• _What you need to do_:
Once the data has been read, return all of it precisely as written.

• _Task material_:
::::::::::

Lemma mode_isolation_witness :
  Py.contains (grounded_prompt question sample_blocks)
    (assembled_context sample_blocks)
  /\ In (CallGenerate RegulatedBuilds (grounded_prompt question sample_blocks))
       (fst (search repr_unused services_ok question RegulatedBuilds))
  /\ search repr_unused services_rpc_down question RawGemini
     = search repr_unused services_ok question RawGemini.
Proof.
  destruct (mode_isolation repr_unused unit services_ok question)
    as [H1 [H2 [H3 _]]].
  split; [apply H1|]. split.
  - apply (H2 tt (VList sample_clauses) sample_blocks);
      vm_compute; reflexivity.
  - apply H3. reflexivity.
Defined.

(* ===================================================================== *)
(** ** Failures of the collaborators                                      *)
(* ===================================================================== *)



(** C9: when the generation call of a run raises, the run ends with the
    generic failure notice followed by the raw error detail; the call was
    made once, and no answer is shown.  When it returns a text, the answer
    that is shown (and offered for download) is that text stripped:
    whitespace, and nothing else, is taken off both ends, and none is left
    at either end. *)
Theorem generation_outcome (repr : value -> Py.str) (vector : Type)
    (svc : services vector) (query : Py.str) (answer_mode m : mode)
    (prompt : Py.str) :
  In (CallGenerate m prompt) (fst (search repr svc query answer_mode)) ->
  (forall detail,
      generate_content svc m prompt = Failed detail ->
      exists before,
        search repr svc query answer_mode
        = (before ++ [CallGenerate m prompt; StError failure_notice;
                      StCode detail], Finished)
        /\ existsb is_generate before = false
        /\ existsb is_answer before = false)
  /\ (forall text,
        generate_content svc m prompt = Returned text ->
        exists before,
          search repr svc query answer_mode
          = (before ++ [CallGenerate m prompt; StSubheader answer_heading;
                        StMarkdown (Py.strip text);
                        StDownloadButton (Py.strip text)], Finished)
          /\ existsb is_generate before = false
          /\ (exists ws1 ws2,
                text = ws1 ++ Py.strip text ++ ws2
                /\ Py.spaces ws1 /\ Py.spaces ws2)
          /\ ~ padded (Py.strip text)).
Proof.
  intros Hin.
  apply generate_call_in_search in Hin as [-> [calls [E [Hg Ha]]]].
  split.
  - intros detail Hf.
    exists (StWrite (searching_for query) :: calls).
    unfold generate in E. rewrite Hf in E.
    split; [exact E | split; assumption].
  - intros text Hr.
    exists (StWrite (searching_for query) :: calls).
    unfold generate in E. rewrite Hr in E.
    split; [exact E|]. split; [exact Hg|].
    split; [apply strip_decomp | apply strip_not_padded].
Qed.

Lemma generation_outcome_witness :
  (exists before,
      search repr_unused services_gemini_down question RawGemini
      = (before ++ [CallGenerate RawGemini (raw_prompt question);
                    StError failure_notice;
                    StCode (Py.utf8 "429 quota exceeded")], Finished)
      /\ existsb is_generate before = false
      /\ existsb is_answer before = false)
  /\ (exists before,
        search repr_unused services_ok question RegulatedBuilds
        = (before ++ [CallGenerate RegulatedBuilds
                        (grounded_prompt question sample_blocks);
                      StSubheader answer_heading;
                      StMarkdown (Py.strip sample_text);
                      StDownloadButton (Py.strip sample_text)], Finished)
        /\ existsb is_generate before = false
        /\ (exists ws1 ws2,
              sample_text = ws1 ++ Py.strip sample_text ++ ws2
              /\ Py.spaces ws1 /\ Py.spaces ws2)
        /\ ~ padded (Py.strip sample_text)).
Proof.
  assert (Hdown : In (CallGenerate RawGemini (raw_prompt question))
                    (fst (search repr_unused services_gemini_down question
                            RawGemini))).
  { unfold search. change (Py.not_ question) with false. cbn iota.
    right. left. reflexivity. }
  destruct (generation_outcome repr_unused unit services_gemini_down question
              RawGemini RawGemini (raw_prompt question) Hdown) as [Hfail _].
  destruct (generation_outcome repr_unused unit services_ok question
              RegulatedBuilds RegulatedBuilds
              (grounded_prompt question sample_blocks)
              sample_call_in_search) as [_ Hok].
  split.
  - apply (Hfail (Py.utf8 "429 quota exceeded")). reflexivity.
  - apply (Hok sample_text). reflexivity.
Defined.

::::::::::

• _Response to this task_:
Lemma mode_isolation_witness :
  Py.contains (grounded_prompt question sample_blocks)
    (assembled_context sample_blocks)
  /\ In (CallGenerate RegulatedBuilds (grounded_prompt question sample_blocks))
       (fst (search repr_unused services_ok question RegulatedBuilds))
  /\ search repr_unused services_rpc_down question RawGemini
     = search repr_unused services_ok question RawGemini.
Proof.
  destruct (mode_isolation repr_unused unit services_ok question)
    as [H1 [H2 [H3 _]]].
  split; [apply H1|]. split.
  - apply (H2 tt (VList sample_clauses) sample_blocks);
      vm_compute; reflexivity.
  - apply H3. reflexivity.
Defined.

(* ===================================================================== *)
(** ** Failures of the collaborators                                      *)
(* ===================================================================== *)



(** C9: when the generation call of a run raises, the run ends with the
    generic failure notice followed by the raw error detail; the call was
    made once, and no answer is shown.  When it returns a text, the answer
    that is shown (and offered for download) is that text stripped:
    whitespace, and nothing else, is taken off both ends, and none is left
    at either end. *)
Theorem generation_outcome (repr : value -> Py.str) (vector : Type)
    (svc : services vector) (query : Py.str) (answer_mode m : mode)
    (prompt : Py.str) :
  In (CallGenerate m prompt) (fst (search repr svc query answer_mode)) ->
  (forall detail,
      generate_content svc m prompt = Failed detail ->
      exists before,
        search repr svc query answer_mode
        = (before ++ [CallGenerate m prompt; StError failure_notice;
                      StCode detail], Finished)
        /\ existsb is_generate before = false
        /\ existsb is_answer before = false)
  /\ (forall text,
        generate_content svc m prompt = Returned text ->
        exists before,
          search repr svc query answer_mode
          = (before ++ [CallGenerate m prompt; StSubheader answer_heading;
                        StMarkdown (Py.strip text);
                        StDownloadButton (Py.strip text)], Finished)
          /\ existsb is_generate before = false
          /\ (exists ws1 ws2,
                text = ws1 ++ Py.strip text ++ ws2
                /\ Py.spaces ws1 /\ Py.spaces ws2)
          /\ ~ padded (Py.strip text)).
Proof.
  intros Hin.
  apply generate_call_in_search in Hin as [-> [calls [E [Hg Ha]]]].
  split.
  - intros detail Hf.
    exists (StWrite (searching_for query) :: calls).
    unfold generate in E. rewrite Hf in E.
    split; [exact E | split; assumption].
  - intros text Hr.
    exists (StWrite (searching_for query) :: calls).
    unfold generate in E. rewrite Hr in E.
    split; [exact E|]. split; [exact Hg|].
    split; [apply strip_decomp | apply strip_not_padded].
Qed.

Lemma generation_outcome_witness :
  (exists before,
      search repr_unused services_gemini_down question RawGemini
      = (before ++ [CallGenerate RawGemini (raw_prompt question);
                    StError failure_notice;
                    StCode (Py.utf8 "429 quota exceeded")], Finished)
      /\ existsb is_generate before = false
      /\ existsb is_answer before = false)
  /\ (exists before,
        search repr_unused services_ok question RegulatedBuilds
        = (before ++ [CallGenerate RegulatedBuilds
                        (grounded_prompt question sample_blocks);
                      StSubheader answer_heading;
                      StMarkdown (Py.strip sample_text);
                      StDownloadButton (Py.strip sample_text)], Finished)
        /\ existsb is_generate before = false
        /\ (exists ws1 ws2,
              sample_text = ws1 ++ Py.strip sample_text ++ ws2
              /\ Py.spaces ws1 /\ Py.spaces ws2)
        /\ ~ padded (Py.strip sample_text)).
Proof.
  assert (Hdown : In (CallGenerate RawGemini (raw_prompt question))
                    (fst (search repr_unused services_gemini_down question
                            RawGemini))).
  { unfold search. change (Py.not_ question) with false. cbn iota.
    right. left. reflexivity. }
  destruct (generation_outcome repr_unused unit services_gemini_down question
              RawGemini RawGemini (raw_prompt question) Hdown) as [Hfail _].
  destruct (generation_outcome repr_unused unit services_ok question
              RegulatedBuilds RegulatedBuilds
              (grounded_prompt question sample_blocks)
              sample_call_in_search) as [_ Hok].
  split.
  - apply (Hfail (Py.utf8 "429 quota exceeded")). reflexivity.
  - apply (Hok sample_text). reflexivity.
Defined.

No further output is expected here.